* What the task requires
Pull every line with the word "source" out of the entries below.

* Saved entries

----

(* ===== verification/Config.v ===== *)
(** * Configuration

    [Config] of [vehicle/link_controller.c]: one record per nested struct, the fields in
    the source's order and with the source's names behind the struct's prefix
    ([cfg.fec.mtu] is [fec_mtu (cfg_fec cfg)]).  [int], [long], [uint16_t] and
    [long long] fields are [Z], [float] fields are binary32 values, character arrays
    are strings.  [config_defaults] gives every field its start value;
    [cfg_validate_warnings] is the cross-field check run at startup and after [/set]. *)

From S2P Require Import Prelude CFloat.

(** [Config.fec]: FEC sizing, gating, link budget and payload. *)
Record FecCfg := Build_FecCfg {
  fec_sidecar_host : string;
  fec_sidecar_port : Z;
  fec_venc_host : string;
  fec_venc_port : Z;
  fec_mtu : Z;
  fec_min_k : Z;
  fec_max_k : Z;
  fec_min_n : Z;
  fec_max_n : Z;
  fec_ewma_alpha : fp;
  fec_headroom_min : fp;
  fec_headroom_max : fp;
  fec_headroom_margin : fp;
  fec_headroom_window_s : fp;
  fec_ppf_deadband_frac : fp;
  fec_k_hyst_up : Z;
  fec_cooldown_up_s : fp;
  fec_k_down_dwell_s : fp;
  fec_k_up_dwell_s : fp;
  fec_startup_grace_s : fp;
  fec_safety_margin : fp;
  fec_bitrate_min_kbps : Z;
  fec_bitrate_max_kbps : Z;
  fec_bitrate_tolerance : fp;
  fec_bitrate_grace_s : fp;
  fec_mcs_settle_s : fp;
  fec_bitrate_lead_s : fp;
  fec_mcs_up_grace_s : fp;
  fec_subscribe_s : fp;
  fec_radio_poll_s : fp;
  fec_wfb_stats_port : Z;
  fec_enabled : bool;
  fec_payload_max : Z;
  fec_payload_min : Z;
  fec_airtime_max_pct : Z;
  fec_airtime_preamble_us : Z;
  fec_safe_startup_enabled : bool;
  fec_safe_startup_bitrate_kbps : Z;
  fec_safe_startup_payload : Z;
  fec_skip_on_backpressure : bool;
  fec_backpressure_fill_pct : Z;
  fec_desync_probe : bool;
  fec_blocksize_feedforward : bool;
  fec_ff_cooldown_s : fp;
  fec_backpressure_recover_s : fp
}.

#[export] Instance eta_FecCfg : Eta FecCfg := fun c => Build_FecCfg
  (fec_sidecar_host c) (fec_sidecar_port c) (fec_venc_host c) (fec_venc_port c)
  (fec_mtu c) (fec_min_k c) (fec_max_k c) (fec_min_n c) (fec_max_n c)
  (fec_ewma_alpha c) (fec_headroom_min c) (fec_headroom_max c) (fec_headroom_margin c)
  (fec_headroom_window_s c) (fec_ppf_deadband_frac c) (fec_k_hyst_up c)
  (fec_cooldown_up_s c) (fec_k_down_dwell_s c) (fec_k_up_dwell_s c)
  (fec_startup_grace_s c) (fec_safety_margin c) (fec_bitrate_min_kbps c)
  (fec_bitrate_max_kbps c) (fec_bitrate_tolerance c) (fec_bitrate_grace_s c)
  (fec_mcs_settle_s c) (fec_bitrate_lead_s c) (fec_mcs_up_grace_s c)
  (fec_subscribe_s c) (fec_radio_poll_s c) (fec_wfb_stats_port c) (fec_enabled c)
  (fec_payload_max c) (fec_payload_min c) (fec_airtime_max_pct c)
  (fec_airtime_preamble_us c) (fec_safe_startup_enabled c)
  (fec_safe_startup_bitrate_kbps c) (fec_safe_startup_payload c)
  (fec_skip_on_backpressure c) (fec_backpressure_fill_pct c) (fec_desync_probe c)
  (fec_blocksize_feedforward c) (fec_ff_cooldown_s c) (fec_backpressure_recover_s c).

(** [Config.mcs]: the rate law's smoothing, rules and guards. *)
Record McsCfg := Build_McsCfg {
  mcs_stats_host : string;
  mcs_stats_port : Z;
  mcs_rssi_ewma_alpha : fp;
  mcs_loss_ewma_alpha : fp;
  mcs_rssi_aggregator : Z;
  mcs_down_cooldown_s : fp;
  mcs_failsafe_timeout_s : fp;
  mcs_oscillation_window_s : fp;
  mcs_min : Z;
  mcs_max : Z;
  mcs_enabled : bool;
  mcs_probe_clean_milli : Z;
  mcs_probe_fail_milli : Z;
  mcs_demote_per_milli : Z;
  mcs_promote_dwell_s : fp;
  mcs_probe_window_s : fp;
  mcs_probe_stale_age_s : fp;
  mcs_rssi_floor_dbm : fp;
  mcs_rssi_fade_db_per_s : fp;
  mcs_rssi_fade_arm_dbm : fp;
  mcs_rssi_floor_hyst_db : fp;
  mcs_pressure_demote_block : bool;
  mcs_pressure_escape_s : fp;
  mcs_reentry_backoff_s : fp;
  mcs_reentry_dwell_s : fp;
  mcs_flap_freeze_count : Z;
  mcs_flap_freeze_window_s : fp;
  mcs_flap_freeze_s : fp;
  mcs_probe_feed_pps : Z;
  mcs_probe_feed_bytes : Z
}.

#[export] Instance eta_McsCfg : Eta McsCfg := fun c => Build_McsCfg
  (mcs_stats_host c) (mcs_stats_port c) (mcs_rssi_ewma_alpha c) (mcs_loss_ewma_alpha c)
  (mcs_rssi_aggregator c) (mcs_down_cooldown_s c) (mcs_failsafe_timeout_s c)
  (mcs_oscillation_window_s c) (mcs_min c) (mcs_max c) (mcs_enabled c)
  (mcs_probe_clean_milli c) (mcs_probe_fail_milli c) (mcs_demote_per_milli c)
  (mcs_promote_dwell_s c) (mcs_probe_window_s c) (mcs_probe_stale_age_s c)
  (mcs_rssi_floor_dbm c) (mcs_rssi_fade_db_per_s c) (mcs_rssi_fade_arm_dbm c)
  (mcs_rssi_floor_hyst_db c) (mcs_pressure_demote_block c) (mcs_pressure_escape_s c)
  (mcs_reentry_backoff_s c) (mcs_reentry_dwell_s c) (mcs_flap_freeze_count c)
  (mcs_flap_freeze_window_s c) (mcs_flap_freeze_s c) (mcs_probe_feed_pps c)
  (mcs_probe_feed_bytes c).

(** [Config.csa]: the channel-switch receiver, off unless an interface is set. *)
Record CsaSect := Build_CsaSect {
  csa_enabled : bool;
  csa_iface : string;
  csa_allow_chan : string;
  csa_allow_bw : string;
  csa_cooldown_ms : Z;
  csa_no_revert : bool
}.

#[export] Instance eta_CsaSect : Eta CsaSect := fun c => Build_CsaSect
  (csa_enabled c) (csa_iface c) (csa_allow_chan c) (csa_allow_bw c) (csa_cooldown_ms c)
  (csa_no_revert c).

(** [Config.cmd]: the command proxy's gates and value windows. *)
Record CmdCfg := Build_CmdCfg {
  cmd_enabled : bool;
  cmd_loopback_only : bool;
  cmd_rate_limit_ms : Z;
  cmd_allow_keys_mask : Z;
  cmd_bitrate_min_kbps : Z;
  cmd_bitrate_max_kbps : Z;
  cmd_fps_min : Z;
  cmd_fps_max : Z;
  cmd_payload_min : Z;
  cmd_payload_max : Z;
  cmd_wfb_fec_k_min : Z;
  cmd_wfb_fec_k_max : Z;
  cmd_wfb_fec_n_min : Z;
  cmd_wfb_fec_n_max : Z;
  cmd_wfb_mcs_min : Z;
  cmd_wfb_mcs_max : Z;
  cmd_wfb_bandwidth_min : Z;
  cmd_wfb_bandwidth_max : Z;
  cmd_wfb_txpower_min : Z;
  cmd_wfb_txpower_max : Z;
  cmd_wfb_iface : string;
  cmd_tx_pwr_by_rate : bool
}.

#[export] Instance eta_CmdCfg : Eta CmdCfg := fun c => Build_CmdCfg
  (cmd_enabled c) (cmd_loopback_only c) (cmd_rate_limit_ms c) (cmd_allow_keys_mask c)
  (cmd_bitrate_min_kbps c) (cmd_bitrate_max_kbps c) (cmd_fps_min c) (cmd_fps_max c)
  (cmd_payload_min c) (cmd_payload_max c) (cmd_wfb_fec_k_min c) (cmd_wfb_fec_k_max c)
  (cmd_wfb_fec_n_min c) (cmd_wfb_fec_n_max c) (cmd_wfb_mcs_min c) (cmd_wfb_mcs_max c)
  (cmd_wfb_bandwidth_min c) (cmd_wfb_bandwidth_max c) (cmd_wfb_txpower_min c)
  (cmd_wfb_txpower_max c) (cmd_wfb_iface c) (cmd_tx_pwr_by_rate c).

(** [Config.recovery]: the keyless recovery channel. *)
Record RecoveryCfg := Build_RecoveryCfg {
  recovery_enabled : bool;
  recovery_listen_port : Z;
  recovery_arm_count : Z;
  recovery_arm_window_ms : Z;
  recovery_cooldown_ms : Z;
  recovery_apfpv_cmd : string
}.

#[export] Instance eta_RecoveryCfg : Eta RecoveryCfg := fun c => Build_RecoveryCfg
  (recovery_enabled c) (recovery_listen_port c) (recovery_arm_count c)
  (recovery_arm_window_ms c) (recovery_cooldown_ms c) (recovery_apfpv_cmd c).

(** The whole configuration. *)
Record Config := Build_Config {
  cfg_fec : FecCfg;
  cfg_mcs : McsCfg;
  cfg_csa : CsaSect;
  cfg_cmd : CmdCfg;
  cfg_recovery : RecoveryCfg;
  wfb_host : string;
  wfb_port : Z;
  probe_host : string;
  probe_port : Z;
  probe_feed_host : string;
  probe_feed_port : Z;
  uplink_stats_port : Z;
  api_port : Z;
  iface_mtu : Z;
  dry_run : bool;
  verbose : Z;
  key_file : string
}.

#[export] Instance eta_Config : Eta Config := fun c => Build_Config
  (cfg_fec c) (cfg_mcs c) (cfg_csa c) (cfg_cmd c) (cfg_recovery c) (wfb_host c)
  (wfb_port c) (probe_host c) (probe_port c) (probe_feed_host c) (probe_feed_port c)
  (uplink_stats_port c) (api_port c) (iface_mtu c) (dry_run c) (verbose c) (key_file c).


(** ** Start values ([config_defaults]) *)

Section Defaults.
Let q := F32.lit.
Let z (n : Z) : fp := F32.of_Z n.

Definition fec_defaults : FecCfg := {|
  fec_sidecar_host := "127.0.0.1"; fec_sidecar_port := 5602;
  fec_venc_host := "127.0.0.1"; fec_venc_port := 80;
  fec_mtu := 1446; fec_min_k := 4; fec_max_k := 48; fec_min_n := 6; fec_max_n := 72;
  fec_ewma_alpha := q 5 100;
  fec_headroom_min := q 105 100; fec_headroom_max := q 140 100;
  fec_headroom_margin := q 105 100; fec_headroom_window_s := q 25 10;
  fec_ppf_deadband_frac := q 15 100;
  fec_k_hyst_up := 2; fec_cooldown_up_s := z 1; fec_k_down_dwell_s := z 8;
  fec_k_up_dwell_s := z 2; fec_startup_grace_s := z 2;
  fec_safety_margin := q 5 10;
  fec_bitrate_min_kbps := 2200; fec_bitrate_max_kbps := 0;
  fec_bitrate_tolerance := q 15 100; fec_bitrate_grace_s := z 2;
  fec_mcs_settle_s := z 5; fec_bitrate_lead_s := q 5 10; fec_mcs_up_grace_s := q 25 100;
  fec_subscribe_s := z 2; fec_radio_poll_s := z 1; fec_wfb_stats_port := 0;
  fec_enabled := true; fec_payload_max := 0; fec_payload_min := 576;
  fec_airtime_max_pct := 80; fec_airtime_preamble_us := 40;
  fec_safe_startup_enabled := true; fec_safe_startup_bitrate_kbps := 1500;
  fec_safe_startup_payload := 1400;
  fec_skip_on_backpressure := true; fec_backpressure_fill_pct := 80;
  fec_desync_probe := false; fec_blocksize_feedforward := true;
  fec_ff_cooldown_s := q 15 100; fec_backpressure_recover_s := z 3
|}.

Definition AGG_BEST_AVG : Z := 0.
Definition AGG_BEST_MAX : Z := 1.
Definition AGG_MEAN_AVG : Z := 2.

Definition mcs_defaults : McsCfg := {|
  mcs_stats_host := "127.0.0.1"; mcs_stats_port := 5801;
  mcs_rssi_ewma_alpha := q 3 10; mcs_loss_ewma_alpha := q 3 10;
  mcs_rssi_aggregator := AGG_BEST_AVG;
  mcs_down_cooldown_s := q 2 10; mcs_failsafe_timeout_s := q 5 10;
  mcs_oscillation_window_s := z 5; mcs_min := 0; mcs_max := 5; mcs_enabled := true;
  mcs_probe_clean_milli := 20; mcs_probe_fail_milli := 200; mcs_demote_per_milli := 80;
  mcs_promote_dwell_s := q 5 10; mcs_probe_window_s := q 5 10;
  mcs_probe_stale_age_s := z 1;
  mcs_rssi_floor_dbm := z (-85); mcs_rssi_fade_db_per_s := z 10;
  mcs_rssi_fade_arm_dbm := z (-65); mcs_rssi_floor_hyst_db := z 6;
  mcs_pressure_demote_block := true; mcs_pressure_escape_s := z 2;
  mcs_reentry_backoff_s := z 5; mcs_reentry_dwell_s := z 2;
  mcs_flap_freeze_count := 3; mcs_flap_freeze_window_s := z 10;
  mcs_flap_freeze_s := z 10; mcs_probe_feed_pps := 40; mcs_probe_feed_bytes := 1400
|}.

Definition csa_defaults : CsaSect := {|
  csa_enabled := false; csa_iface := ""; csa_allow_chan := ""; csa_allow_bw := "";
  csa_cooldown_ms := 2000; csa_no_revert := false
|}.

Definition cmd_defaults : CmdCfg := {|
  cmd_enabled := true; cmd_loopback_only := false; cmd_rate_limit_ms := 100;
  cmd_allow_keys_mask := 0x8FFFF;
  cmd_bitrate_min_kbps := 100; cmd_bitrate_max_kbps := 25000;
  cmd_fps_min := 1; cmd_fps_max := 240;
  cmd_payload_min := 576; cmd_payload_max := 1474;
  cmd_wfb_fec_k_min := 1; cmd_wfb_fec_k_max := 64;
  cmd_wfb_fec_n_min := 1; cmd_wfb_fec_n_max := 96;
  cmd_wfb_mcs_min := 0; cmd_wfb_mcs_max := 11;
  cmd_wfb_bandwidth_min := 5; cmd_wfb_bandwidth_max := 80;
  cmd_wfb_txpower_min := 50; cmd_wfb_txpower_max := 3000;
  cmd_wfb_iface := ""; cmd_tx_pwr_by_rate := false
|}.

Definition recovery_defaults : RecoveryCfg := {|
  recovery_enabled := true; recovery_listen_port := 5802; recovery_arm_count := 1;
  recovery_arm_window_ms := 2000; recovery_cooldown_ms := 10000;
  recovery_apfpv_cmd := "/etc/wfb/recovery-apfpv.sh"
|}.

Definition config_defaults : Config := {|
  cfg_fec := fec_defaults; cfg_mcs := mcs_defaults; cfg_csa := csa_defaults;
  cfg_cmd := cmd_defaults; cfg_recovery := recovery_defaults;
  wfb_host := "127.0.0.1"; wfb_port := 8000;
  probe_host := "127.0.0.1"; probe_port := 0;
  probe_feed_host := "127.0.0.1"; probe_feed_port := 0;
  uplink_stats_port := 0; api_port := 8765; iface_mtu := 0;
  dry_run := false; verbose := 0; key_file := "/etc/drone.key"
|}.
End Defaults.

(** ** Cross-field consistency ([cfg_validate_warnings])

    One boolean per warning, in the source's order; the function returns how many
    were emitted. *)

Definition cfg_warning_list (c : Config) : list bool :=
  let f := cfg_fec c in
  let m := cfg_mcs c in
  let zero := f0 in
  [ mcs_enabled m && fle (mcs_rssi_fade_arm_dbm m) (mcs_rssi_floor_dbm m);
    mcs_enabled m && (mcs_min m >? mcs_max m);
    mcs_enabled m && (mcs_probe_clean_milli m >=? mcs_probe_fail_milli m);
    mcs_enabled m && (mcs_probe_fail_milli m <=? mcs_demote_per_milli m);
    mcs_enabled m && flt zero (mcs_reentry_backoff_s m) &&
      fle (mcs_reentry_dwell_s m) (mcs_promote_dwell_s m);
    fec_enabled f && (fec_min_k f >? fec_max_k f);
    fec_enabled f && (fec_min_n f >? fec_max_n f);
    fec_enabled f && (fec_min_n f <=? fec_min_k f);
    fec_enabled f && flt (fec_headroom_max f) (fec_headroom_min f);
    fec_enabled f && (fec_bitrate_max_kbps f >? 0) &&
      (fec_bitrate_max_kbps f <? fec_bitrate_min_kbps f) ]%Z.

Definition cfg_validate_warnings (c : Config) : Z :=
  foldr (fun (w : bool) n => if w then n + 1 else n) 0 (cfg_warning_list c).

Lemma warnings_count_nonneg (ws : list bool) :
  0 <= foldr (fun (w : bool) n => if w then n + 1 else n) 0 ws.
Proof. induction ws as [|[] ws IH]; cbn; lia. Qed.

Lemma warnings_count_zero (ws : list bool) :
  foldr (fun (w : bool) n => if w then n + 1 else n) 0 ws = 0 <-> Forall (eq false) ws.
Proof.
  induction ws as [|w ws IH]; cbn; [split; [by constructor|done]|].
  pose proof (warnings_count_nonneg ws). rewrite Forall_cons, <- IH.
  destruct w; (split; [intros|intros [? ?]]); try done; lia.
Qed.

(** A configuration without warnings has ordered clamp windows. *)
Lemma validated_windows c :
  cfg_validate_warnings c = 0 ->
  (mcs_enabled (cfg_mcs c) = true -> mcs_min (cfg_mcs c) <= mcs_max (cfg_mcs c)) /\
  (fec_enabled (cfg_fec c) = true ->
     fec_min_k (cfg_fec c) <= fec_max_k (cfg_fec c) /\
     fec_min_n (cfg_fec c) <= fec_max_n (cfg_fec c) /\
     fec_min_k (cfg_fec c) < fec_min_n (cfg_fec c)).
Proof.
  unfold cfg_validate_warnings, cfg_warning_list. rewrite warnings_count_zero.
  intros H. split; intros E; rewrite E in H; cbn in H;
    repeat match goal with
    | H : Forall _ (_ :: _) |- _ => apply Forall_cons in H as [? H]
    end; lia.
Qed.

----

* The completed task
    the source's order and with the source's names behind the struct's prefix
    One boolean per warning, in the source's order; the function returns how many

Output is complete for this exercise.